Sent from my iPhone using Tapatalk


----------



## Mark_f (Mar 24, 2015)

Are you making a different design? If not why would the new one be better than the old one.

I bought a cheap import set and the were just like everything else from over there, A kit to be finished. I cleaned the cheap ones up in my lathe , drilled out the set screws for a larger American thread ( the tiny screws they used let the tool slip). and ground some HHS tools and they work great now.


----------



## Maddogmech1 (Mar 24, 2015)

Yes, I'm going to use a slide bar, with carbide inserts, the bar will slide parallel to the work, and lock down with set screws


Sent from my iPhone using Tapatalk


----------



## Mark_f (Mar 24, 2015)

Oh...ok. I have seen this type. I look forward to the rest of your project and how it works for you.


----------



## Maddogmech1 (Mar 26, 2015)

Didn't have much time in the shop tonight, but got a little done. Thought I'd start on the cutter bar so I had measurements to go off when finishing the head


	

		
			
		

		
	
started with a piece of 5/8" plate and cut to size, then squared up in the mill. I figured the main part would be 1", while the end with the cutter .01 thicker


	

		
			
		

		
	
mocked up the insert and drill/tap for M5x.08 cap screw. I got a bunch of these inserts from eBay on the cheap. 


	

		
			
		

		
	
roughed out shape of the cutter bar. 


Sent from my iPhone using Tapatalk


----------



## Maddogmech1 (Mar 28, 2015)

I love Saturdays. I decided first thing today I'd work on the finish of the head, as I didn't want to have to fight the slot and setscrew holes. 
	

		
			
		

		
	



	

		
			
		

		
	
here it is after some finesse with sandpaper in the lathe. I went down to 800 grit for a nice satin finish. 
	

		
			
		

		
	



	

		
			
		

		
	
found center for the side of the cutter bar slot
	

		
			
		

		
	



	

		
			
		

		
	
milled slot out. I know, I know, where's my V-block? I don't have one yet, so I took light .020 passes all the way to 1" depth. 
	

		
			
		

		
	



	

		
			
		

		
	
slot milled
	

		
			
		

		
	



	

		
			
		

		
	
i used a 1/2 endmill and located and milled flats where the setscrews go. Then drill/tap to 3/8-16 for the screws. 
	

		
			
		

		
	



	

		
			
		

		
	
here she is all pretty.
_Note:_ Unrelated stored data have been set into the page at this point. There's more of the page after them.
(** C10.  No kernel writes the flag field, and each kernel changes only
    its outputs: [calculate_fg] only [F] and [G], [calculate_rs] only [RS],
    [calculate_uv] only [U] and [V], [calculate_T] only [T] (where a read
    outside an array yields a value), [calculate_dt] only the time step. *)
Theorem kernels_frame Re Pr GX GY alpha beta tau dt dx dy imax jmax s :
  wf imax jmax s → (1 ≤ imax)%Z → (1 ≤ jmax)%Z →
  (∃ s', calculate_fg oob Re GX GY alpha beta dt dx dy imax jmax s = Some s' ∧
         st_flags s' = st_flags s ∧ st_dt s' = st_dt s ∧
         ∀ A, A ≠ F → A ≠ G → st_mem s' A = st_mem s A) ∧
  (∃ s', calculate_rs oob dt dx dy imax jmax s = Some s' ∧
         st_flags s' = st_flags s ∧ st_dt s' = st_dt s ∧
         ∀ A, A ≠ RS → st_mem s' A = st_mem s A) ∧
  (∃ s', calculate_uv oob dt dx dy imax jmax s = Some s' ∧
         st_flags s' = st_flags s ∧ st_dt s' = st_dt s ∧
         ∀ A, A ≠ U → A ≠ V → st_mem s' A = st_mem s A) ∧
  (lenient oob →
   ∃ s', calculate_T oob Re Pr dt dx dy alpha imax jmax s = Some s' ∧
         st_flags s' = st_flags s ∧ st_dt s' = st_dt s ∧
         ∀ A, A ≠ T → st_mem s' A = st_mem s A) ∧
  (∃ s', calculate_dt oob Re Pr tau dx dy imax jmax s = Some s' ∧
         st_flags s' = st_flags s ∧
         ∀ A, st_mem s' A = st_mem s A).
Proof.
  intros Hw Hi Hj. repeat split.
  - destruct (calculate_fg_spec imax jmax Re GX GY alpha beta dt dx dy s)
      as (s' & Hs' & _ & (? & ? & Hm) & _); [done..|].
    exists s'. repeat split; [done..|]. intros A ? ?. apply Hm. notin.
  - destruct (calculate_rs_spec imax jmax dt dx dy s)
      as (s' & Hs' & _ & (? & ? & Hm) & _); [done..|].
    exists s'. repeat split; [done..|]. intros A ?. apply Hm. notin.
  - destruct (calculate_uv_spec imax jmax dt dx dy s)
      as (s' & Hs' & _ & (? & ? & Hm) & _); [done..|].
    exists s'. repeat split; [done..|]. intros A ? ?. apply Hm. notin.
  - intros Hl.
    destruct (calculate_T_spec Re Pr dt dx dy alpha imax jmax s)
      as (s' & Hs' & _ & (? & ? & Hm) & _); [done|done|lia..|].
    exists s'. repeat split; [done..|]. intros A ?. apply Hm. notin.
  - rewrite (calculate_dt_spec imax jmax) by (done || lia).
    eexists. repeat split.
Qed.


End Properties.

(** * IEEE-754 binary64 *)

(** ** The order of binary64 *)

Ltac sf_cases :=
  repeat match goal with
  | |- context [Z.compare ?a ?b] => destruct (Z.compare_spec a b)
  | |- context [Pos.compare_cont Eq ?a ?b] =>
      change (Pos.compare_cont Eq a b) with (Pos.compare a b);
      destruct (Pos.compare_spec a b)
  end; simpl; try done; try lia.

Lemma SFleb_ltb_trans x y z :
  SFleb x y = true → SFltb y z = true → SFltb x z = true.
Proof.
  unfold SFleb, SFltb, SFcompare.
  destruct x as [[]|[]| |[] mx ex], y as [[]|[]| |[] my ey], z as [[]|[]| |[] mz ez];
    simpl; try done; sf_cases.
Qed.

Lemma SFleb_trans x y z :
  SFleb x y = true → SFleb y z = true → SFleb x z = true.
Proof.
  unfold SFleb, SFcompare.
  destruct x as [[]|[]| |[] mx ex], y as [[]|[]| |[] my ey], z as [[]|[]| |[] mz ez];
    simpl; try done; sf_cases.
Qed.

Lemma SFltb_irrefl x : SFltb x x = false.
Proof.
  unfold SFltb, SFcompare. destruct x as [[]|[]| |[] mx ex]; simpl; try done; sf_cases.
Qed.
Does it work?
	

		
			
		

		
	



	

		
			
		

		
	
I'll let the pics tell the story. That's a .005 finish pass at 800 rpm in alum


Sent from my iPhone using Tapatalk


----------



## Maddogmech1 (Mar 28, 2015)

heres a piece of junk hot roll I had laying around. This stuff is a bear to machine so I'm pretty happy with the finish. 
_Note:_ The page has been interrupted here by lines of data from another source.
Lemma update_settable (data : list (string * value)) :
  ∀ self w,
    NoDup data.*1 →
    Forall settable data.*1 →
    ∃ self' w',
      update data self w = (Return tt, (self', w'))
      ∧ (∀ k v, (k, v) ∈ data → getattr k self' w' = Return v)
      ∧ (∀ k, settable k → k ∉ data.*1 → getattr k self' w' = getattr k self w).
Proof.
  induction data as [| [k0 v0] rest IH]; intros self w Hnd Hall.
  - exists self, w. split; [reflexivity |]. split; [| done].
    intros k v Hin. by apply elem_of_nil in Hin.
  - simpl in Hnd, Hall.
    apply NoDup_cons in Hnd as [Hfresh Hnd].
    apply Forall_cons in Hall as [Hk0 Hall].
    destruct (setattr_settable k0 v0 self w Hk0) as (self1 & w1 & Hset & Hget & Hframe).
    destruct (IH self1 w1 Hnd Hall) as (self' & w' & Hupd & Hall' & Hframe').
    exists self', w'. simpl. rewrite Hset. split; [exact Hupd |]. split.
    + intros k v Hin. apply elem_of_cons in Hin as [[= -> ->] | Hin].
      * rewrite Hframe'; [exact Hget | exact Hk0 | exact Hfresh].
      * by apply Hall'.
    + intros k Hk Hnotin. apply not_elem_of_cons in Hnotin as [Hne Hnotin].
      rewrite Hframe' by done. by apply Hframe.
Qed.

(** C7, as stated, fails: a mapping with the key [bot_data] is not merged;
    the setter raises and the attribute still reads as the dispatcher's
    dict. *)
Lemma C7_counterexample : ¬ update_sets_every_key.
Proof.
  intros Hclaim.
  specialize (Hclaim [("bot_data", VInt 1)] example_context example_world).
  assert (Hnd : NoDup [("bot_data", VInt 1)].*1).
  { apply NoDup_singleton. }
  specialize (Hclaim Hnd "bot_data" (VInt 1)).
  assert (Hin : ("bot_data", VInt 1) ∈ [("bot_data", VInt 1)]).
  { apply list_elem_of_singleton. reflexivity. }
  specialize (Hclaim Hin). vm_compute in Hclaim. discriminate.
Qed.

(** C7, amended. For every context and every mapping whose keys are slots
    of the class ([job], [error], [args], [matches] and the other fixed
    fields among them) or names the class does not declare, [update]
    returns and afterwards each key reads as its value. *)
Theorem C7_update_sets_settable_keys
    (data : list (string * value)) (self : Context) (w : World) :
  NoDup data.*1 →
  Forall settable data.*1 →
  ∃ self' w',
    update data self w = (Return tt, (self', w'))
    ∧ ∀ k v, (k, v) ∈ data → getattr k self' w' = Return v.
Proof.
  intros Hnd Hall.
  destruct (update_settable data self w Hnd Hall) as (self' & w' & Hupd & Hget & _).
  by exists self', w'.
Qed.

Lemma C7_witness :
  NoDup [("job", VObj "job-1"); ("error", VNone); ("custom", VInt 1)].*1
  ∧ Forall settable
      [("job", VObj "job-1"); ("error", VNone); ("custom", VInt 1)].*1
  ∧ ∃ self' w',
      update [("job", VObj "job-1"); ("error", VNone); ("custom", VInt 1)]
        example_context example_world = (Return tt, (self', w'))
      ∧ ∀ k v,
          (k, v) ∈ [("job", VObj "job-1"); ("error", VNone); ("custom", VInt 1)] →
          getattr k self' w' = Return v.
Proof.
  assert (Hnd : NoDup [("job", VObj "job-1"); ("error", VNone);
                       ("custom", VInt 1)].*1).
  { apply (bool_decide_unpack _). vm_compute. exact I. }
  assert (Hall : Forall settable [("job", VObj "job-1"); ("error", VNone);
                                  ("custom", VInt 1)].*1).
  { simpl. repeat (apply Forall_cons; split; [exact I |]). apply Forall_nil_2. }
  split; [exact Hnd |]. split; [exact Hall |].
  exact (C7_update_sets_settable_keys _ example_context example_world Hnd Hall).
Defined.

End Context.

(** ** The transport over its lifetime *)

Section TransportLifetime.
Import HTTPXRequest TransportSpec Lifecycle.

(** The instance and the timeout objects a call leaves behind. *)
Lemma do_request_leaves net self m u rd ct rt wt pt (h : gmap loc Httpx.Timeout) :
  (do_request net self m u rd ct rt wt pt h).2
  = (set__client
       (match Httpx.state (_client self) with
        | Httpx.CLOSED => _client self
        | _ => Httpx.mk_AsyncClient (Httpx.timeout (_client self))
                 (Httpx.proxies (_client self)) (Httpx.limits (_client self))
                 Httpx.OPENED
        end) self,
     <[fresh (dom h) :=
         effective_timeout ct rt wt pt
           (Httpx.timeout_at h (Httpx.timeout (_client self)))]> h).
Proof.
  unfold do_request. rewrite call_timeout_eq. unfold Httpx.request.
  destruct (Httpx.state (_client self)); simpl;
    try (destruct (net _) as [res | err]; simpl;
         [| destruct (isinstance err TimeoutException);
            [| destruct (isinstance err HTTPError)]]);
    reflexivity.
Qed.

(** X1. A call adds one timeout object, the one it sends, and changes no
    timeout object that existed before it. *)
Theorem do_request_allocates_one_timeout
    net self m u rd ct rt wt pt (h : gmap loc Httpx.Timeout) :
  let h' := (do_request net self m u rd ct rt wt pt h).2.2 in
  h ⊆ h'
  ∧ dom h' = {[fresh (dom h)]} ∪ dom h
  ∧ size h' = S (size h)
  ∧ h' !! fresh (dom h)
    = Some (Httpx.r_timeout (outgoing self m u rd ct rt wt pt h)).
Proof.
  intros h'. unfold h'. rewrite do_request_leaves, outgoing_timeout.
  cbn [snd].
  assert (Hnew : h !! fresh (dom h) = None).
  { apply not_elem_of_dom. apply is_fresh. }
  split; [by apply insert_subseteq |].
  split; [apply dom_insert_L |].
  split; [by apply map_size_insert_None |].
  apply lookup_insert_eq.
Qed.

Lemma init_settings ua n proxy ct rt wt pt (h : gmap loc Httpx.Timeout) :
  settings (__init__ ua n proxy ct rt wt pt h)
  = (Some (Httpx.mk_Timeout ct rt wt pt), n, Httpx.mk_Limits n n, proxy, ua)
  ∧ Httpx.state (_client (__init__ ua n proxy ct rt wt pt h).1) = Httpx.UNOPENED.
Proof.
  unfold settings, __init__, Httpx.new_AsyncClient, Httpx.new_Timeout,
    Httpx.timeout_at. simpl.
  by rewrite !lookup_insert_eq.
Qed.

Lemma step_settings s op t :
  s.2 !! Httpx.timeout (_client s.1) = Some t →
  settings (step s op) = settings s.
Proof.
  intros Ht. destruct s as [self h]. destruct op as [| | net c]; simpl in *.
  - reflexivity.
  - reflexivity.
  - unfold do_call. rewrite do_request_leaves. unfold settings. simpl.
    pose proof (fresh_loc_ne h _ _ Ht) as Hne.
    destruct (Httpx.state (_client self)); simpl;
      by rewrite lookup_insert_ne.
Qed.

Lemma run_settings ops :
  ∀ s t, s.2 !! Httpx.timeout (_client s.1) = Some t →
         settings (run ops s) = settings s.
Proof.
  induction ops as [| op ops IH]; intros s t Ht; simpl; [reflexivity |].
  pose proof (step_settings s op t Ht) as Hstep.
  rewrite (IH (step s op) t).
  - exact Hstep.
  - change ((settings (step s op)).1.1.1.1 = Some t). by rewrite Hstep.
Qed.

(** X2. Whatever is done with an instance after it is built, in whatever
    order (requests that return or raise, with or without overrides,
    [initialize], [stop]), its defaults stay those given to the constructor:
    the four timeouts, the pool size, which bounds connections and
    keep-alive connections alike, the proxy and the user agent. *)
Theorem settings_fixed_at_construction
    ua n proxy ct rt wt pt (h : gmap loc Httpx.Timeout) (ops : list Op) :
  settings (run ops (__init__ ua n proxy ct rt wt pt h))
  = (Some (Httpx.mk_Timeout ct rt wt pt), n, Httpx.mk_Limits n n, proxy, ua).
Proof.
  destruct (init_settings ua n proxy ct rt wt pt h) as [Hinit _].
  rewrite (run_settings ops _ (Httpx.mk_Timeout ct rt wt pt)); [exact Hinit |].
  change ((settings (__init__ ua n proxy ct rt wt pt h)).1.1.1.1
          = Some (Httpx.mk_Timeout ct rt wt pt)).
  by rewrite Hinit.
Qed.

Lemma step_closed s op :
  Httpx.state (_client s.1) = Httpx.CLOSED →
  Httpx.state (_client (step s op).1) = Httpx.CLOSED.
Proof.
  intros Hc. destruct s as [self h]. destruct op as [| | net c]; simpl in *;
    [exact Hc | reflexivity |].
  unfold do_call. rewrite do_request_leaves. simpl. by rewrite Hc.
Qed.

Lemma run_closed ops :
  ∀ s, Httpx.state (_client s.1) = Httpx.CLOSED →
       Httpx.state (_client (run ops s).1) = Httpx.CLOSED.
Proof.
  induction ops as [| op ops IH]; intros s Hc; simpl; [exact Hc |].
  apply IH. by apply step_closed.
Qed.

(** X3. [stop] is final: nothing that is done afterwards reopens the
    client, neither [initialize] nor a request nor a second [stop], so
    a request made at any later point fails. *)
Theorem stop_is_final (before after : list Op) s net (c : Call) :
  let s' := run (before ++ OpStop :: after) s in
  Httpx.state (_client s'.1) = Httpx.CLOSED
  ∧ failed (do_call net s'.1 c s'.2).1
  ∧ Httpx.state (_client (do_call net s'.1 c s'.2).2.1) = Httpx.CLOSED.
Proof.
  intros s'.
  assert (Hc : Httpx.state (_client s'.1) = Httpx.CLOSED).
  { unfold s', run. rewrite fold_left_app. simpl. by apply run_closed. }
  split; [exact Hc |].
  unfold do_call.
  destruct (do_request_closed net s'.1 (c_method c) (c_url c)
              (c_request_data c) (c_connect_timeout c) (c_read_timeout c)
              (c_write_timeout c) (c_pool_timeout c) s'.2 Hc) as [Hr Hs].
  split; [| exact Hs]. rewrite Hr. eexists. reflexivity.
Qed.

(** X4. A response is returned as it is, whatever its status code: on a
    client that is not closed, [do_request] returns the status code and the
    body of the response and does not raise, and the client is open
    afterwards. *)
Theorem responses_are_returned_whatever_the_status
    net self m u rd ct rt wt pt (h : gmap loc Httpx.Timeout) res :
  Httpx.state (_client self) ≠ Httpx.CLOSED →
  net (outgoing self m u rd ct rt wt pt h) = Return res →
  (do_request net self m u rd ct rt wt pt h).1
  = Return (Httpx.status_code res, Httpx.content res)
  ∧ Httpx.state (_client (do_request net self m u rd ct rt wt pt h).2.1)
    = Httpx.OPENED.
Proof.
  intros Hopen Hres. split.
  - rewrite do_request_open by done. by rewrite Hres.
  - rewrite do_request_leaves. simpl.
    by destruct (Httpx.state (_client self)).
Qed.

Lemma responses_are_returned_witness :
  Httpx.state (_client default_instance.1) ≠ Httpx.CLOSED
  ∧ (do_request (λ _, Return (Httpx.mk_Response 502 []))
       default_instance.1 "POST" "sendMessage" None None None None None
       default_instance.2).1
    = Return (502, []).
Proof.
  assert (H : Httpx.state (_client default_instance.1) ≠ Httpx.CLOSED).
  { vm_compute. discriminate. }
  split; [exact H |].
  exact (proj1 (responses_are_returned_whatever_the_status
                  (λ _, Return (Httpx.mk_Response 502 []))
                  default_instance.1 "POST" "sendMessage" None None None None
                  None default_instance.2 (Httpx.mk_Response 502 []) H eq_refl)).
Defined.

(** X5. What is sent: the method and the URL as given, the user agent as
    the only header, and the two parts of the payload, or neither when there
    is no payload. The result is the answer to that one request, surfaced. *)
Theorem one_request_is_sent
    net self m u rd ct rt wt pt (h : gmap loc Httpx.Timeout) :
  Httpx.state (_client self) ≠ Httpx.CLOSED →
  ∃ req,
    (do_request net self m u rd ct rt wt pt h).1 = surfaced (net req)
    ∧ Httpx.r_method req = m
    ∧ Httpx.r_url req = u
    ∧ Httpx.r_headers req = [("User-Agent", USER_AGENT self)]
    ∧ Httpx.r_files req = multipart_data <$> rd
    ∧ Httpx.r_data req = json_parameters <$> rd
    ∧ ∀ net', net' req = net req →
        (do_request net' self m u rd ct rt wt pt h).1
        = (do_request net self m u rd ct rt wt pt h).1.
Proof.
  intros Hopen. exists (outgoing self m u rd ct rt wt pt h).
  split; [by apply do_request_open |].
  do 5 (split; [unfold outgoing; rewrite call_timeout_eq; by destruct rd |]).
  intros net' Hsame. rewrite !do_request_open by done. by rewrite Hsame.
Qed.

Lemma one_request_is_sent_witness :
  Httpx.state (_client default_instance.1) ≠ Httpx.CLOSED
  ∧ ∃ req,
      (do_request net_ok default_instance.1 "POST" "getMe" None None None
         None None default_instance.2).1 = surfaced (net_ok req)
      ∧ Httpx.r_files req = None
      ∧ Httpx.r_data req = None.
Proof.
  assert (H : Httpx.state (_client default_instance.1) ≠ Httpx.CLOSED).
  { vm_compute. discriminate. }
  split; [exact H |].
  destruct (one_request_is_sent net_ok default_instance.1 "POST" "getMe" None
              None None None None default_instance.2 H)
    as (req & Hr & _ & _ & _ & Hf & Hd & _).
  exists req. split; [exact Hr |]. split; [exact Hf | exact Hd].
Defined.

(** X6. A failure of the client that is mapped to [NetworkError] keeps the
    client's message, behind a fixed prefix. *)
Theorem network_error_keeps_the_message
    net self m u rd ct rt wt pt (h : gmap loc Httpx.Timeout) err :
  client_answer net self m u rd ct rt wt pt h = Raise err →
  isinstance err TimeoutException = false →
  isinstance err HTTPError = true →
  (do_request net self m u rd ct rt wt pt h).1
  = Raise (mk_exn NetworkError ("httpx HTTPError: " ++ exn_msg err)).
Proof.
  intros Hans Ht Hh. rewrite do_request_surfaces, Hans. simpl.
  by rewrite Ht, Hh.
Qed.

Lemma network_error_keeps_the_message_witness :
  client_answer net_connect_error default_instance.1 "POST" "getMe" None None
    None None None default_instance.2
  = Raise (mk_exn ConnectError "connection refused")
  ∧ isinstance (mk_exn ConnectError "connection refused") TimeoutException = false
  ∧ isinstance (mk_exn ConnectError "connection refused") HTTPError = true
  ∧ (do_request net_connect_error default_instance.1 "POST" "getMe" None None
       None None None default_instance.2).1
    = Raise (mk_exn NetworkError "httpx HTTPError: connection refused").
Proof.
  assert (H : client_answer net_connect_error default_instance.1 "POST" "getMe"
                None None None None None default_instance.2
              = Raise (mk_exn ConnectError "connection refused")).
  { vm_compute. reflexivity. }
  split; [exact H |]. split; [reflexivity |]. split; [reflexivity |].
  exact (network_error_keeps_the_message _ _ _ _ _ _ _ _ _ _ _ H eq_refl eq_refl).
Defined.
Sent from my iPhone using Tapatalk


----------



## Mark_f (Mar 28, 2015)

Very nice.


----------



## Doubleeboy (Mar 28, 2015)

Nice work.  I have found the key to a good finish on Hot Roll is light finish cut, at gold or blue chip speed with fresh insert and tram the head slightly out so the trailing edge does not cut, or worse drag a chip around scratching the surface.   I have gotten finishes that look like a mirror.  One chip dragging can ruin the whole thing, as can a built up edge on cutter.

michael


----------



## oldboy1950 (Mar 28, 2015)

nice work on that cutter!
by the way how is the cutter shank held in the spindle ?
Dan


----------



## thomas s (Mar 28, 2015)

Nice job on the cutter and good pictures.


----------



## Maddogmech1 (Mar 28, 2015)

Thanks for the feedback, I do like to get people's take on things, I've learned a lot that way. 
Oldboy the cutter shank is held in with an R8 collet, this one happens to be 27/32, but you could make it whatever. I'm happy enough with this cutter that I think I'll end up making a smaller one of the same design for narrower material. 
Doubleeboy I'm curious as to what you mean blue or gold chip speed, is this faster feed, or higher rpm? Or both? I'm still trying to learn the ropes of feed/speed so any info on it to get a better finish will highly valued. Especially for hot roll, simply because I have an almost unlimited free supply of it so I tend to use it frequently. 


Sent from my iPhone using Tapatalk


----------